Law enforcement quickly determined that the threat was a hoax. Detective Hanna Dvorak from the Coralville Police Department arrived at a theory.

“It appears this all stems from a post made earlier this week by Chaya Raichik and her ‘Libs of TikTok’ account,” Dvorak wrote in a report to her superiors.

Raichik, 29, is not accused of making any bomb threats in Iowa or anywhere else.
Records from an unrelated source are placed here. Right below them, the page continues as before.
(** The only cached set that [get_cached_scraped_articles] returns is the
    empty one. *)
Lemma get_cached_scraped_articles_Some topic ss d :
  get_cached_scraped_articles topic ss = Return (Some d) →
  d = ∅ ∧ default ∅ (scraped_articles ss) !! topic = Some ∅.
Proof.
  unfold get_cached_scraped_articles.
  destruct (default ∅ (scraped_articles ss) !! topic) as [d'|]; [|done].
  case_decide; [|done]. intros [= <-]. by subst.
Qed.

(** *** The search stage *)

Lemma search_attempt_eq topic wf :
  search_attempt topic wf =
  let wf1 := after_call (SearchCall topic) (searcher_run topic (world wf)).2 wf in
  match search_outcome (searcher_run topic (world wf)).1 with
  | Some s => (Return (Some s), set_session (add_search_results_to_cache topic s) wf1)
  | None => (Return None, wf1)
  end.
Proof.
  unfold search_attempt, try_except, call_searcher, mbind, M_bind, mret, M_ret, update.
  destruct (searcher_run topic (world wf)) as [[resp|e] w]; simpl; [|done].
  by destruct (valid_search_response resp).
Qed.

Lemma search_attempts_S topic n wf :
  search_attempts topic (S n) wf =
  let wf1 := after_call (SearchCall topic) (searcher_run topic (world wf)).2 wf in
  match search_outcome (searcher_run topic (world wf)).1 with
  | Some s => (Return (Some s), set_session (add_search_results_to_cache topic s) wf1)
  | None => search_attempts topic n wf1
  end.
Proof.
  simpl. unfold mbind, M_bind at 1. rewrite search_attempt_eq. simpl.
  by destruct (search_outcome _).
Qed.

Lemma world_after_searches_S topic (k : nat) w :
  world_after_searches topic (S k) w =
  world_after_searches topic k (searcher_run topic w).2.
Proof. unfold world_after_searches. by rewrite Nat.iter_succ_r. Qed.

Lemma search_attempts_spec topic (n : nat) wf :
  ∃ (k : nat) r wf',
    search_attempts topic n wf = (Return r, wf') ∧
    k ≤ n ∧
    world wf' = world_after_searches topic k (world wf) ∧
    calls wf' = calls wf ++ replicate k (SearchCall topic) ∧
    match r with
    | None => k = n ∧ session_state wf' = session_state wf
    | Some s =>
        session_state wf' = add_search_results_to_cache topic s (session_state wf)
    end.
Proof.
  revert wf. induction n as [|n IH]; intros wf.
  - exists 0, None, wf. simpl. rewrite app_nil_r. done.
  - rewrite search_attempts_S. simpl.
    destruct (search_outcome _) as [s|] eqn:Hs.
    + exists 1, (Some s). eexists. split; [done|]. simpl. split; [lia|done].
    + destruct (IH (after_call (SearchCall topic)
                      (searcher_run topic (world wf)).2 wf))
        as (k & r & wf' & Heq & Hk & Hw & Hc & Hr).
      exists (S k), r, wf'. split; [done|]. split; [lia|].
      split; [by rewrite Hw, world_after_searches_S|].
      split; [by rewrite Hc; simpl; rewrite <- app_assoc|].
      destruct r; [done|]. destruct Hr as [-> Hr]. done.
Qed.

Lemma get_search_results_spec topic use_search_cache (n : nat) wf :
  ∃ (k : nat) r wf',
    get_search_results topic use_search_cache n wf = (Return r, wf') ∧
    k ≤ n ∧
    world wf' = world_after_searches topic k (world wf) ∧
    calls wf' = calls wf ++ replicate k (SearchCall topic) ∧
    match r with
    | None => k = n ∧ session_state wf' = session_state wf
    | Some s =>
        (k = 0 ∧ session_state wf' = session_state wf) ∨
        session_state wf' = add_search_results_to_cache topic s (session_state wf)
    end.
Proof.
  unfold get_search_results, mbind, M_bind.
  destruct use_search_cache; simpl.
  - unfold search_results_from_cache, try_except, gets, mbind, M_bind, lift; simpl.
    destruct (get_cached_search_results topic (session_state wf)) as [c|]; simpl.
    + exists 0, (Some c), wf. rewrite app_nil_r. split; [done|].
      split; [lia|]. split; [done|]. split; [done|]. by left.
    + destruct (search_attempts_spec topic n wf) as (k & r & wf' & ? & ? & ? & ? & Hr).
      exists k, r, wf'. repeat (split; [done|]). destruct r; [by right|done].
  - destruct (search_attempts_spec topic n wf) as (k & r & wf' & ? & ? & ? & ? & Hr).
    exists k, r, wf'. repeat (split; [done|]). destruct r; [by right|done].
Qed.
(** * Matching engine of build_playlist.py

    A shallow embedding of the normalisation helpers, of the rapidfuzz
    scorers they are used with, of [dedupe_entries] and of [best_match].

    Text is modelled as [string] (sequences of 8-bit characters); the
    development is faithful for ASCII text, on which [unidecode] is the
    identity and [str.lower] only maps A-Z to a-z. Similarity scores, floats
    in Python, are exact rationals ([Q]) kept in reduced form with [Qred]. *)

From Stdlib Require Import Ascii String List Bool Arith ZArith QArith Lia Lqa Sorting Permutation.
Import ListNotations.

Open Scope nat_scope.
Open Scope string_scope.
Open Scope bool_scope.

(** ** Characters *)

Definition code (c : ascii) : nat := nat_of_ascii c.

(** [str.isspace] / [re] [\s] on ASCII: \t \n \v \f \r, \x1c-\x1f and space. *)
Definition is_space (c : ascii) : bool :=
  let n := code c in
  (Nat.leb 9 n && Nat.leb n 13) || (Nat.leb 28 n && Nat.leb n 31) || Nat.eqb n 32.

Definition is_upper (c : ascii) : bool :=
  let n := code c in Nat.leb 65 n && Nat.leb n 90.

Definition is_digit (c : ascii) : bool :=
  let n := code c in Nat.leb 48 n && Nat.leb n 57.

Definition to_lower (c : ascii) : ascii :=
  if is_upper c then ascii_of_nat (code c + 32) else c.

Fixpoint in_chars (c : ascii) (cs : string) : bool :=
  match cs with
  | EmptyString => false
  | String d r => Ascii.eqb c d || in_chars c r
  end.

(** The punctuation class of [normalize_text]: hyphen, underscore,
    apostrophe, double quote (code 34), parentheses, comma, exclamation mark,
    slash, colon, semicolon and square brackets. *)
Definition punct_chars : string :=
  String "-" (String "_" (String "'" (String (ascii_of_nat 34) "(),!/:;[]"))).

Definition is_punct (c : ascii) : bool := in_chars c punct_chars.

(** ** String helpers (Python [str] methods) *)

Fixpoint smap (f : ascii -> string) (s : string) : string :=
  match s with
  | EmptyString => EmptyString
  | String c r => f c ++ smap f r
  end.

Definition lower (s : string) : string :=
  smap (fun c => String (to_lower c) EmptyString) s.

(** [s.replace(ch, rep)] for a one-character pattern. *)
Definition replace_char (ch : ascii) (rep : string) (s : string) : string :=
  smap (fun c => if Ascii.eqb c ch then rep else String c EmptyString) s.

Fixpoint lstrip (s : string) : string :=
  match s with
  | EmptyString => EmptyString
  | String c r => if is_space c then lstrip r else s
  end.

Fixpoint rstrip (s : string) : string :=
  match s with
  | EmptyString => EmptyString
  | String c r =>
      let r' := rstrip r in
      if is_space c && String.eqb r' EmptyString then EmptyString
      else String c r'
  end.

Definition strip (s : string) : string := rstrip (lstrip s).

(** ASCII text: [unidecode] leaves it unchanged. *)
Definition unidecode (s : string) : string := s.

(** re.sub of the pattern [P]+ by [rep]: every maximal run of characters satisfying
    [p] is replaced by [rep]; [prev] records that the previous character
    belonged to a run. *)
Fixpoint sub_runs (p : ascii -> bool) (rep : string) (prev : bool) (s : string)
  : string :=
  match s with
  | EmptyString => EmptyString
  | String c r =>
      if p c then (if prev then sub_runs p rep true r
                   else rep ++ sub_runs p rep true r)
      else String c (sub_runs p rep false r)
  end.

Fixpoint drop_prefix (w s : string) : option string :=
  match w, s with
  | EmptyString, _ => Some s
  | String a w', String b s' => if Ascii.eqb a b then drop_prefix w' s' else None
  | String _ _, EmptyString => None
  end.

Definition articles : list string :=
  ["the"; "a"; "an"; "le"; "la"; "les"; "el"; "los"; "las"; "der"; "die"; "das"].

(** Removal of the pattern ^(?:the|a|...|das)\s+: the alternatives are tried in
    order, the first one followed by whitespace is removed together with all
    of that whitespace (greedy [\s+]). *)
Fixpoint strip_article_from (arts : list string) (s : string) : string :=
  match arts with
  | [] => s
  | w :: ws =>
      match drop_prefix w s with
      | Some (String c r) =>
          if is_space c then lstrip r else strip_article_from ws s
      | _ => strip_article_from ws s
      end
  end.

Definition strip_article (s : string) : string := strip_article_from articles s.

(** Removal of the pattern ^l\s*' (French elision). *)
Definition strip_elision (s : string) : string :=
  match s with
  | String c r =>
      if Ascii.eqb c "l" then
        match lstrip r with
        | String q r' => if Ascii.eqb q "'" then r' else s
        | EmptyString => s
        end
      else s
  | EmptyString => s
  end.

(** ** [normalize_text] *)
Definition normalize_text (s0 : string) : string :=
  let s := lower (strip s0) in
  let s := unidecode s in
  let s := replace_char "&" " and " s in
  let s := replace_char "+" " " s in
  let s := replace_char "/" " and " s in
  let s := replace_char "." "" s in
  let s := strip_article s in
  let s := strip_elision s in
  let s := sub_runs is_punct " " false s in
  strip (sub_runs is_space " " false s).

(** ** [normalize_album_for_match] *)

(** Four ASCII digits at the head of [s], and what follows them. *)
Definition take4digits (s : string) : option string :=
  match s with
  | String a (String b (String c (String d r))) =>
      if is_digit a && is_digit b && is_digit c && is_digit d then Some r
      else None
  | _ => None
  end.

(** Removal of one to three leading groups of four digits, each followed by optional whitespace: up to [k] greedy repetitions. *)
Fixpoint strip_year_tokens (k : nat) (s : string) : string :=
  match k with
  | O => s
  | S k' =>
      match take4digits s with
      | Some r => strip_year_tokens k' (lstrip r)
      | None => s
      end
  end.

(** Removal of the pattern ^\d{4}\s+. *)
Definition strip_one_year (s : string) : string :=
  match take4digits s with
  | Some (String c r) => if is_space c then lstrip r else s
  | _ => s
  end.

Definition normalize_album_for_match (s : string) (for_candidate : bool) : string :=
  let s_norm := normalize_text s in
  let s_norm := if for_candidate then strip_year_tokens 3 s_norm
                else strip_one_year s_norm in
  let s_norm := strip_article s_norm in
  let s_norm := strip_elision s_norm in
  strip s_norm.

(** ** [normalize_artist] *)

(** The body [[^^)\]]+[\)\]]\s*$] of the qualifier pattern, after its
    opening bracket; [started] is set once a body character was read. *)
Fixpoint qual_body (started : bool) (s : string) : bool :=
  match s with
  | EmptyString => false
  | String c r =>
      if Ascii.eqb c ")" || Ascii.eqb c "]" then
        started && String.eqb (lstrip r) EmptyString
      else if Ascii.eqb c "^" then false
      else qual_body true r
  end.

(** Does [\s*[\(\[][^^)\]]+[\)\]]\s*$] match the whole of [s]? *)
Definition tail_qual (s : string) : bool :=
  match lstrip s with
  | String o r => (Ascii.eqb o "(" || Ascii.eqb o "[") && qual_body false r
  | EmptyString => false
  end.

(** Removal of the pattern \s*[\(\[][^^)\]]+[\)\]]\s*$: the leftmost match is
    removed (it runs to the end of the string). *)
Fixpoint strip_qualifier (s : string) : string :=
  if tail_qual s then EmptyString
  else match s with
       | EmptyString => EmptyString
       | String c r => String c (strip_qualifier r)
       end.

Definition normalize_artist (s : string) : string :=
  if String.eqb s EmptyString then EmptyString
  else normalize_text (strip (strip_qualifier s)).

(** ** [resolve_self_titled] *)

(** re.fullmatch of the pattern s\s*/\s*t|s\.?\s*t\.? on [token]. *)
Definition is_self_titled_token (token : string) : bool :=
  match token with
  | String s0 r =>
      Ascii.eqb s0 "s" &&
      ((match lstrip r with
        | String sl r2 => Ascii.eqb sl "/" && String.eqb (lstrip r2) "t"
        | EmptyString => false
        end)
       ||
       (let r1 := match r with
                  | String d r' => if Ascii.eqb d "." then r' else r
                  | EmptyString => r
                  end in
        match lstrip r1 with
        | String t r3 => Ascii.eqb t "t" && (String.eqb r3 "" || String.eqb r3 ".")
        | EmptyString => false
        end))
  | EmptyString => false
  end.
But about a day and a half before authorities responded to the threat at Coralville’s Northwest Junior High, Raichik posted that the school offers a “pornographic” book in its library that “teaches kids about gay sex.”

“These are the books they’re giving your kids to read in school,” she wrote on the social media platform X. People have frequently targeted the book in question, “This Book Is Gay,” a coming-out guide for LGBTQ teens, with book bans going back years.

The Coralville detective wrote in her report that one of Raichik’s supporters could have had a role in the bomb threat.

Coralville was not alone. Officers and government officials in four other jurisdictions — Burbank, California; Minnetonka, Minnesota; Oklahoma City; and Tualatin, Oregon — told NBC News they believe Raichik sparked threats in their localities with her posts on social media that digitally heckle people such as drag performers, LGBTQ teachers and doctors who treat transgender patients.

While the direct inspirations for the threats are not known, the timing suggests that Libs of TikTok posts have been used to pick targets.

NBC News identified 33 instances, starting in November 2020, when people or institutions singled out by Libs of TikTok later reported bomb threats or other violent intimidation. The threats, which on average came several days after tweets from Libs of TikTok, targeted schools, libraries, hospitals, small businesses and elected officials in 16 states, Washington, D.C., and the Canadian province of Ontario. Twenty-one of the 33 threats were bomb threats, which most commonly targeted schools and were made via email.

NBC News emailed Raichik on Monday seeking comment on the threats. She did not respond directly, but said in a post on X that NBC News was working on a “hit piece.”

“They do it to try to paint me as an extremist to discredit me. This ‘b*mb threat’ narrative is really getting old,” she wrote, adding a yawning-face emoji.

NBC News identified the threats in a review of local news sources, social media posts and interviews with experts and victims.

The 33 threats drew both local and national resources. Law enforcement agencies in at least 13 jurisdictions reported receiving FBI assistance to find the responsible person or people. A police spokesperson in Burbank said he believed the FBI still has an open investigation into an incident there.

In an emailed statement, the bureau said it has, in general, observed an increase in threats of violence targeting institutions like hospitals and schools.

“As a country and organization, we have seen an increase in threats of violence targeting government officials and institutions, houses of worship, schools, and medical facilities, just to name a few. The FBI and our partners take all threats of violence seriously and responding to these threats ties up law enforcement resources,” the FBI press office said.

“When the threats are made as a hoax, it puts innocent people at risk, is a waste of law enforcement’s limited resources, and costs taxpayers. The FBI and our state and local partners will continue to aggressively pursue perpetrators of these threats — real or false — and hold them accountable,” the bureau said.

The FBI did not respond directly to questions about Raichik or the status of cases related to the 33 threats.

Prosecutors have pursued charges in only three of the 33 instances NBC News reviewed: At least three people have been charged with threatening Boston Children’s Hospital or Boston doctors, a juvenile was arrested after being accused of making a threat at an Oregon middle school, and five members of the white nationalist hate group Patriot Front were convicted of conspiring to riot at an Idaho Pride event.

The charging documents associated with those prosecutions did not mention either Libs of TikTok or Raichik.